Prerequisites to making a legally valid will
- Wait until you are 18 years of age: Unless you’re married or serving in the U.S. Armed Forces, you must be at least 18 years old to make a will that will be legally valid in any U.S. state.
- Create a legally valid will for your state: What makes a will valid in one state may not necessarily hold true for other states. The important criterion here is that the will must be valid in the state you reside in.
- Review your will regularly: If your assets or wishes change, but you don’t change your will accordingly, the will that’s legal and valid at the time of your demise will be the will that is enforced.
- Include these important details:
- Write out that you’re of sound mind and judgment.
- Write out that you’re 18 years of age or older (or married, or in the U.S. Armed Forces).
- Write out what state you were residing in when the will was made.
- Write out who your Executor is—also include a second choice and be sure you call that person an "Independent Executor."
- Get your will witnessed by two persons over the age of 14 in the presence of a notary.
- Sign the will yourself (very important!)
- Include a "Self Proving Affadavit" to prove you were of sound mind.
- Be sure your chosen Executor agrees to his or her duties: If the Executor (legal representative of your estate) doesn’t agree to his or her duties, probate will take longer as the court will need to appoint an administrator, who will be paid by the estate (and may not be so careful about those charges as would an Executor whom you personally appoint).
5 pricing options for your will
Today there are so many online resources that many people opt for a do-it-yourself approach to will making. Unless your finances—or your heirs’—are very complicated, you’ll want to investigate the first four options before considering legal assistance.
- Free: If you do your will yourself using a paper form you download from the Internet, just be sure it’s the most recent legally valid will template for your state of residence.
- Paper will forms: Paper forms are still available at most office supply stores and online office supply companies. Depending on which forms you need, expect to pay between $5 and $20 for the forms.

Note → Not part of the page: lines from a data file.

(** What is given back in the last buffer is lost.  Once the last piece of
    the last buffer has been read, whatever part of it is given back is left to
    read, but [Next] says that there is nothing more - where the contract of
    the protobuf library wants the bytes again. *)
Theorem backed_up_at_the_end_is_lost s r n :
  stream_ok s → last_piece s r → is_index s = length (is_view s) → 0 < n ≤ rg_size r →
  let chunk := region_bytes (is_view s) r in
  remaining (is_BackUp n s) = drop (length chunk - Z.to_nat n) chunk ∧ remaining (is_BackUp n s) ≠ [] ∧
  is_Next (is_BackUp n s) = (Ok None, is_BackUp n s).
Proof.
  intros Hok Hp Hend Hn chunk. pose proof Hp as (Hu & _ & b & Hb & _).
  destruct (is_BackUp_ok s r n Hok Hp ltac:(lia)) as [Hok' Hrem]. fold chunk in Hrem.
  assert (remaining s = []) as Hnil.
  { unfold remaining. rewrite Hend, (drop_ge (is_view s)) by lia. destruct (length (is_view s)) as [|i]; [done|].
    destruct (is_view s !! i); [|done]. by rewrite Hu, Z.sub_0_r, drop_ge by (unfold buf_len; lia). }
  rewrite Hnil, app_nil_r in Hrem. split; [done|]. split.
  - destruct (last_piece_bytes s r b Hp Hb) as [_ Hlen]. rewrite Hrem. intros H%(f_equal length).
    unfold buf_len in Hlen. fold chunk in Hlen. rewrite length_drop in H. cbn in H. lia.
  - pose proof (is_Next_ok _ Hok') as Hnext. by rewrite decide_True in Hnext by done.
Qed.

(** Skipping.  [Skip] ends, and says whether there was enough; when more
    than it skips was left, what is left after it is the rest. *)
Theorem skip_skips s n :
  stream_ok s → is_unused s < 2 ^ 31 → 0 ≤ n < 2 ^ 31 →
  ∃ s', is_Skip n s = Some (bool_decide (n ≤ buf_len (remaining s)), s') ∧
    (n < buf_len (remaining s) → remaining s' = drop (Z.to_nat n) (remaining s)).
Proof.
  intros Hok Hu Hn.
  destruct (skip_loop_ok (length (is_view s)) (S (length (is_view s))) s n Hok Hn Hu ltac:(lia)) as (rest & u & i & Hrun & Hspec).
  unfold is_Skip. rewrite Hrun. eexists. cbn zeta in Hspec. destruct (decide _) as [Hlt|Hge] in Hspec.
  - destruct Hspec as (-> & _ & Hrem). rewrite bool_decide_true by lia. split; [done|]. intros _. exact Hrem.
  - split; [|lia]. do 2 f_equal. rewrite Hspec. destruct (Z.eqb_spec (n - buf_len (remaining s)) 0); [by rewrite bool_decide_true by lia|].
    by rewrite bool_decide_false by lia.
Qed.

- Online will software: Online will software can be an easy choice since the software is set up to guide you through the process. Software to make a simple will is around $20. Software for more complicated wills can range up into a couple hundred dollars or more.

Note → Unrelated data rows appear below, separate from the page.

(** Store [src] at [cur_]. *)
Definition bo_store (src : bytes) : M BufferOperator unit :=
  s ← get;
  let off := bo_cur s - bo_start s in
  if (0 <=? off) && (off + Z.of_nat (length src) <=? Z.of_nat (length (bo_mem s)))
  then put (mkBufferOperator (bo_start s) (bo_end s) (bo_cur s)
                             (splice (Z.to_nat off) src (bo_mem s)))
  else undef.

(** [cur_ += len;] *)
Definition bo_advance (len : Z) : M BufferOperator unit :=
  modify (λ s, mkBufferOperator (bo_start s) (bo_end s) (wrap64 (bo_cur s + len)) (bo_mem s)).

(* @src src/src/common/util/buffer_util.h:105-110 BufferOperator::Skip *)
Definition BufferOperator_Skip (len : Z) : M BufferOperator Z :=
  bo_check len;;
  bo_advance len;;
  gets (λ s, wrap64 (bo_cur s - bo_start s)).

(* @src src/src/common/util/buffer_util.h:112-116 BufferOperator::JumpTo *)
Definition BufferOperator_JumpTo (pos : Z) : M BufferOperator unit :=
  s ← get;
  if wrap64 (bo_end s - bo_start s) <? pos then throw BufferOutOfBoundsException
  else put (mkBufferOperator (bo_start s) (bo_end s) (wrap64 (bo_start s + pos)) (bo_mem s)).

(* @src src/src/common/util/buffer_util.h:118-123 BufferOperator::SetUint8 *)
Definition SetUint8 (n : Z) : M BufferOperator unit :=
  bo_check 1;; bo_store [char_of_u8 n];; bo_advance 1.

(* @src src/src/common/util/buffer_util.h:125-130 BufferOperator::SetUint16 *)
Definition SetUint16 (n : Z) : M BufferOperator unit :=
  bo_check 2;; bo_store (SetBufFromUint16 little n);; bo_advance 2.

(* @src src/src/common/util/buffer_util.h:132-137 BufferOperator::SetUint32 *)
Definition SetUint32 (n : Z) : M BufferOperator unit :=
  bo_check 4;; bo_store (SetBufFromUint32 little n);; bo_advance 4.

(* @src src/src/common/util/buffer_util.h:139-144 BufferOperator::SetUint64 *)
Definition SetUint64 (n : Z) : M BufferOperator unit :=
  bo_check 8;; bo_store (SetBufFromUint64 n);; bo_advance 8.

(* @src src/src/common/util/buffer_util.h:146-156 BufferOperator::SetBuffer *)
Definition SetBuffer (data : bytes) : M BufferOperator unit :=
  let len := Z.of_nat (length data) in
  bo_check len;; bo_store data;; bo_advance len.

(* @src src/src/common/util/buffer_util.h:158-195 BufferOperator::SetString *)
Definition SetString (s : bytes) (len_type : BufferLenType) : M BufferOperator unit :=
  let str_len := Z.of_nat (length s) in
  st ← get;
  (if bo_end st <? wrap64 (wrap64 (bo_cur st + len_type_size len_type) + str_len)
   then throw BufferOutOfBoundsException else mret tt);;
  (match len_type with
   | kUInt8 =>
       if 0xFF <? str_len then throw (RuntimeError "String length out of range.")
       else SetUint8 (wrap8 str_len)
   | kUInt16 =>
       if 0xFFFF <? str_len then throw (RuntimeError "String length out of range.")
       else SetUint16 (wrap16 str_len)
   | kUInt32 =>
       if 0xFFFFFFFF <? str_len then throw (RuntimeError "String length out of range.")
       else SetUint32 (wrap32 str_len)
   | kUInt64 =>
       if 0xFFFFFFFFFFFFFFFF <? str_len then throw (RuntimeError "String length out of range.")
       else SetUint64 (wrap64 str_len)
   | kOtherLenType _ => throw (RuntimeError "Invalid buffer len type.")
   end);;
  bo_store s;;
  bo_advance str_len.

(* @src src/src/common/util/buffer_util.h:197-199 BufferOperator::GetRemainingSize *)
Definition BufferOperator_GetRemainingSize : M BufferOperator Z :=
  gets (λ s, wrap64 (bo_end s - bo_cur s)).
End Writer.

(** ** The reading cursor *)

(* @src src/src/common/util/buffer_util.h:312-315 ConstBufferOperator *)
Record ConstBufferOperator := mkConstBufferOperator {
  cb_start : Z;
  cb_end : Z;
  cb_cur : Z;
  cb_mem : bytes
}.

(* @src src/src/common/util/buffer_util.h:209-210 ConstBufferOperator::ConstBufferOperator *)
Definition ConstBufferOperator_new (ptr : Z) (mem : bytes) : ConstBufferOperator :=
  mkConstBufferOperator ptr (wrap64 (ptr + Z.of_nat (length mem))) ptr mem.

(** A [std::span<const char>] or [std::string_view] into the buffer: an
    address and a length. *)
Record view := mkView { v_ptr : Z; v_len : Z }.

Definition view_in_bounds (s : ConstBufferOperator) (v : view) : bool :=
  (cb_start s <=? v_ptr v) && (0 <=? v_len v) &&
  (v_ptr v + v_len v <=? cb_start s + Z.of_nat (length (cb_mem s))).

(** The characters a view denotes. *)
Definition view_bytes (s : ConstBufferOperator) (v : view) : res bytes :=
  if view_in_bounds s v
  then Ok (take (Z.to_nat (v_len v)) (drop (Z.to_nat (v_ptr v - cb_start s)) (cb_mem s)))
  else Undef.

Section Reader.
Context (little : bool).

Definition cb_check (len : Z) : M ConstBufferOperator unit :=
  s ← get;
  if cb_end s <? wrap64 (cb_cur s + len) then throw BufferOutOfBoundsException else mret tt.

Definition cb_advance (len : Z) : M ConstBufferOperator unit :=
  modify (λ s, mkConstBufferOperator (cb_start s) (cb_end s) (wrap64 (cb_cur s + len)) (cb_mem s)).

(** The [len] characters at [cur_]. *)
Definition cb_load (len : Z) : M ConstBufferOperator bytes :=
  s ← get; lift (view_bytes s (mkView (cb_cur s) len)).

(* @src src/src/common/util/buffer_util.h:217-222 ConstBufferOperator::Skip *)
Definition ConstBufferOperator_Skip (len : Z) : M ConstBufferOperator Z :=
  cb_check len;;
  cb_advance len;;
  gets (λ s, wrap64 (cb_cur s - cb_start s)).

(* @src src/src/common/util/buffer_util.h:224-228 ConstBufferOperator::JumpTo *)
Definition ConstBufferOperator_JumpTo (pos : Z) : M ConstBufferOperator unit :=
  s ← get;
  if wrap64 (cb_end s - cb_start s) <? pos then throw BufferOutOfBoundsException
  else put (mkConstBufferOperator (cb_start s) (cb_end s) (wrap64 (cb_start s + pos)) (cb_mem s)).

(* @src src/src/common/util/buffer_util.h:230-236 ConstBufferOperator::GetUint8 *)
Definition GetUint8 : M ConstBufferOperator Z :=
  cb_check 1;;
  b ← cb_load 1;
  n ← lift (match b with c :: _ => Ok (u8_of_char c) | [] => Undef end);
  cb_advance 1;;
  mret n.

(* @src src/src/common/util/buffer_util.h:238-244 ConstBufferOperator::GetUint16 *)
Definition GetUint16 : M ConstBufferOperator Z :=
  cb_check 2;;
  b ← cb_load 2;
  n ← lift (GetUint16FromBuf little b);
  cb_advance 2;;
  mret n.

(* @src src/src/common/util/buffer_util.h:246-252 ConstBufferOperator::GetUint32 *)
Definition GetUint32 : M ConstBufferOperator Z :=
  cb_check 4;;
  b ← cb_load 4;
  n ← lift (GetUint32FromBuf little b);
  cb_advance 4;;
  mret n.

(* @src src/src/common/util/buffer_util.h:254-260 ConstBufferOperator::GetUint64 *)
Definition GetUint64 : M ConstBufferOperator Z :=
  cb_check 8;;
  b ← cb_load 8;
  n ← lift (GetUint64FromBuf b);
  cb_advance 8;;
  mret n.

(* @src src/src/common/util/buffer_util.h:262-268 ConstBufferOperator::GetBuffer *)
Definition GetBuffer (len : Z) : M ConstBufferOperator view :=
  cb_check len;;
  v ← gets (λ s, mkView (cb_cur s) len);
  cb_advance len;;
  mret v.

(** The overload that copies to [dst]: the result is what [dst] receives. *)
(* @src src/src/common/util/buffer_util.h:270-275 ConstBufferOperator::GetBuffer *)
Definition GetBuffer_copy (len : Z) : M ConstBufferOperator bytes :=
  cb_check len;;
  b ← cb_load len;
  cb_advance len;;
  mret b.

(* @src src/src/common/util/buffer_util.h:277-302 ConstBufferOperator::GetString *)
Definition GetString (len_type : BufferLenType) : M ConstBufferOperator view :=
  str_len ← (match len_type with
             | kUInt8 => GetUint8
             | kUInt16 => GetUint16
             | kUInt32 => GetUint32
             | kUInt64 => GetUint64
             | kOtherLenType _ => throw (RuntimeError "Invalid buffer len type.")
             end);
  cb_check str_len;;
  s ← gets (λ s, mkView (cb_cur s) str_len);
  cb_advance str_len;;
  mret s.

- Will class: If you decide to take a will-making class like I did, you might not have to pay anything or you might pay a small fee (my class was $60 plus a $15 materials fee). If you contact local universities or non-profit organizations you can often find free will-making classes.
- Legal counsel: Typically, your first visit with an attorney will be free of charge. After that, you can pay with an hourly rate or with a retainer (a flat fee for a set number of hours). So if you have a very simple will, you might pay a couple hundred dollars for the attorney's time and paperwork preparation. More complicated wills can range into the thousands of dollars.
A word about notary fees
Finally, even if you opt for free will preparation, you’ll still have to pay a notary fee before your will is legally admissible in court. If you go to a post office or office supply store, you’ll pay around $10 for a notary public to notarize your will. Here are a few options where you might get notary services for free.
- Ask at your place of work: Often an administrative professional will have notary credentials and will be willing to notarize your will for free (you can also scrounge up two witnesses without extra effort this way).
- Go to your bank: Banks sometimes provide free notary services as part of customer service.
- Ask around in your network: If a friend or colleague is a notary, you might score free notary services!